地方創生の原動力は企業のUターンだ。

 地方はなぜ衰退しているのか、理由は簡単だ。若者が流出しているからだ。だから子供たちが地域からいなくなり、人口減少絵が加速度的に進行しているのだ。
 人口減社会は悲劇的だ。地方に暮らせばいかに悲惨化は肌身に染みて良く解る。

 それは地域社会の崩壊から始まる。人が少なくなるとバスの便数が激減し、かろうじて過疎地バス補助金で一日に数便走るだけで、それでは地域住民が頼る足にはなり得ない。
 そしていつの間にか農協の支署が撤退し、小学校が休校や廃校となり、地域の核となる施設が姿を消す。残されるのは老人世帯と独居老人、それに廃屋だけだ。

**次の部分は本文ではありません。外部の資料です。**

Inductive storage_step : BlobStorage * Shared -> BlobStorage * Shared -> Prop :=
| step_world bs sh sh' : rely bs sh sh' -> storage_step (bs, sh) (bs, sh')
| step_add bs sh file m :
    sh_heap sh !! file = Some m -> files bs !! file_number m = None ->
    is_obsolete m = false -> 0 <= level_index bs m <= bs_num_levels bs ->
    storage_step (bs, sh) (bs_AddBlobFile file (bs, sh))
| step_obsolete bs sh n seq l :
    files bs !! n = Some l -> is_obsolete (deref (sh_heap sh) l) = false ->
    storage_step (bs, sh) (MarkFileObsolete n seq (bs, sh)).2
| step_collect bs sh oldest : storage_step (bs, sh) (bs_GetObsoleteFiles oldest (bs, sh)).2
| step_score bs sh : storage_step (bs, sh) ((ComputeGCScore (sh_heap sh) bs).2, sh)
| step_building bs sh w n bs' :
    AddBuildingFile w n bs = Ok bs' -> storage_step (bs, sh) (bs', sh)
| step_destroyed bs sh : storage_step (bs, sh) (MarkDestroyed bs, sh)
| step_restart bs sh :
    no_obsolete bs (sh_heap sh) -> storage_step (bs, sh) (bs_MarkAllFilesForGC (bs, sh)).

Lemma ratio_level_uncounted m : GetDiscardableRatioLevel m ∉ counted.
Proof.
  unfold GetDiscardableRatioLevel, counted. repeat case_match; rewrite !not_elem_of_cons;
    split_and!; try discriminate; apply not_elem_of_nil.
Qed.

Lemma same_file_refl m : same_file m m.
Proof. by repeat split. Qed.

Lemma restart_rely bs sh obs :
  storage_inv obs bs sh -> no_obsolete bs (sh_heap sh) ->
  rely bs sh (bs_MarkAllFilesForGC (bs, sh)).2.
Proof.
  intros Hinv Hno. unfold bs_MarkAllFilesForGC. cbn [snd].
  apply (foldl_invariant (rely bs sh)).
  { split; [|done]. intros n l m _ Hm. exists m. split; [done|apply same_file_refl]. }
  intros sh' [n0 l0] Hin [Hh Hst]. apply elem_of_unordered_iter in Hin. split; cbn [sh_heap
    sh_stats set_heap set_stats snd].
  - intros n l m Hn Hm. destruct (Hh _ _ _ Hn Hm) as (m' & Hm' & Hsame).
    unfold heap_call. rewrite lookup_alter. case_decide; subst; rewrite Hm'.
    + eexists. split; [done|]. destruct Hsame as (?&?&?&?&?&?&Hobs). split_and!; try done.
      specialize (Hno _ _ Hn). unfold deref in Hno. rewrite Hm in Hno. simpl in Hno. by rewrite Hno.
    + by exists m'.
  - intros t Ht. rewrite stat_AddStats_ne; [by apply Hst|]. intros ->.
    by apply (ratio_level_uncounted _ Ht).
Qed.

Lemma storage_step_inv st st' :
  ComparatorOk (bs_comparator st.1) -> storage_step st st' ->
  storage_inv (obsolete_files st.1) st.1 st.2 ->
  storage_inv (obsolete_files st'.1) st'.1 st'.2 /\ bs_cf_options st'.1 = bs_cf_options st.1.
Proof.
  intros Hcmp Hstep Hinv. destruct Hstep as [bs sh sh' Hrely|bs sh file m Hm Hnew Hobs Hlev
    |bs sh n seq l Hn Hlive|bs sh oldest|bs sh|bs sh w n bs' Hb|bs sh|bs sh Hno]; cbn [fst snd] in *.
  - split; [|done]. by eapply storage_inv_rely.
  - split; [|done]. by eapply AddBlobFile_inv.
  - pose proof (inv_number _ _ _ _ _ Hinv Hn) as Hnum.
    pose proof (MarkFileObsolete_inv _ _ _ n seq l Hinv Hn Hlive) as Hinv'.
    unfold MarkFileObsolete in *. cbn [fst snd] in *. rewrite Hn in *. cbn [fst snd] in *.
    unfold MarkFileObsoleteLocked in *. cbn [fst snd obsolete_files] in *. rewrite Hnum in Hinv' |- *. split; done.
  - unfold bs_GetObsoleteFiles. cbn [fst].
    destruct (GetObsoleteFiles_loop oldest (obsolete_files bs) (bs, sh)) as [[names kept] [bs' sh']]
      eqn:E.
    pose proof (GetObsoleteFiles_loop_inv _ _ [] _ _ _ _ _ _ Hcmp E Hinv) as [].
    destruct (GetObsoleteFiles_loop_spec _ _ _ _ _ _ _ _ E) as (_&_&_&_&_&_&Hcf&_).
    split; [by split|done].
  - destruct Hinv. split; [by split|done].
  - unfold AddBuildingFile in Hb. apply result_bind_Ok in Hb as (rd & _ & [= <-]). destruct Hinv. split; [by split|done].
  - destruct Hinv. split; [by split|done].
  - split; [|done]. eapply storage_inv_rely; [done|]. by eapply restart_rely.
Qed.

Lemma storage_new_inv db cf id sh :
  0 <= num_levels (cf_base cf) ->
  (forall t v, t ∈ counted -> stat (sh_stats sh) id t = Some v -> v = 0) ->
  storage_inv [] (BlobStorage_new db cf id) sh.
Proof.
  intros Hlev Hzero. split; cbn [BlobStorage_new files blob_ranges level_blob_size bs_cf_id].
  - done.
  - intros n l Hn. by rewrite lookup_empty in Hn.
  - by rewrite map_to_list_empty.
  - constructor.
  - constructor.
  - intros n. split; [by intros ?%not_elem_of_nil|]. intros (l & Hl & _). by rewrite lookup_empty in Hl.
  - rewrite length_replicate. unfold bs_num_levels. simpl. lia.
  - intros i Hi. unfold total. rewrite msum_empty. unfold array_get.
    destruct (replicate _ _ !! Z.to_nat i) eqn:E; [|done].
    apply lookup_replicate in E as [-> _]. done.
  - intros t v Ht Hv. rewrite (Hzero t v Ht Hv). unfold total. by rewrite msum_empty.
Qed.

 中山間地域が荒廃すると山林に手が入らなくなって荒れ果て、水源地帯が保水力を失ってしまう。保水力が無くなれば旱魃に弱いだけでなく、豪雨に際して一時的に水を溜め込む能力も無くなってしまう。豪雨災害がなぜ多いのか、それは山が荒れているのにも一因がある。
 山が荒れれば川の自然も削ぎ落とされ、流れ込む海も豊饒な養分で満たされなくなる。自然は見事に関連している。それは人の営みも同じだ。地方が衰退すれば、やがて都市部に供給される人材も細り、都市も衰退し始める。

 根拠もなく2030年には人口減少を止めて1億人を確保する、などと楽観的な見通しを首相が語ってはならない。その言葉の吐いた同じ口で派遣の規制緩和だとほざく。
「恒産なくして恒心なし」とは良くいったものだ。まず安定した職があってこそ、人は安定して思考ができ、安定した家庭が築ける。派遣でいつ馘になるか明日も判らない稼ぎを当てに、人は所帯を持って子育てをする気になるだろうか。

 田中角栄総理の下で、列島改造に乗って全国各地に工場や企業が進出した。都市部も地方も等しく発展すれば、日本は決して狭くない、というのが田中角栄氏の持論だった。それは稀代の政治家により地方が輝きを取り戻した一瞬だった。
 それ以降は政治家は官僚の下請け機関の宣伝マンに堕落し、御用経済評論家たちは反日的にグローバル化を唱え、「短期的利益」を追求すべきと経営者たちを洗脳した。それにより地方に展開されていた生産施設などが海外移転へ加速度的に促進された。地方の衰退が決定的になった。

 地方自治体の合併促進と農協などの合併再編により、地方の小さな自治体や集落は切り捨てられた。不要なのは小さな町村ではなく、地方支配の中二階に位置している都道府県なのだが、彼らが大きな予算や権限を握っているためマスメディアは一向に攻撃しない。都道府県が無くなって、本当に困る市町村があるだろうか。
 全国に1000程度に減った市町村を国が一元管理できないとは思えない。なぜならコンビニあたりは全国に万を超える支店やフランチャイズを一元管理しているではないか。都道府県が抱え込んでいる機能と人材を市町村に割り当てれば良いだろう。

 地方を創生するにはまず雇用の場を確保することだ。Uターンにより企業が国内回帰すれば「故郷で働こうよ」という窓口を都市の職業安定所に設置すれば良い。安定した職場があれば働く人は集まるはずだ。
 とりあえず住む場所は「古民家」に少し手を入れればいくらでもある。それくらいの補助金は地方自治体でも出せるだろう。まず国はUターン投資減税を実施すべきだ。馬鹿な経済評論家たちは「中国の次は東南アジアだ」と焼き畑農業的無責任経営を経営者に吹き込まないことだ。製造現場こそが企業活動の原動力という基礎を忘れた企業には衰退があるのみだ。むしろ本社や研究開発部門は地方の生産の場に移すべきだ。そうした発想の転換をしない限り、日本のモノづくりの復活はあり得ないだろう。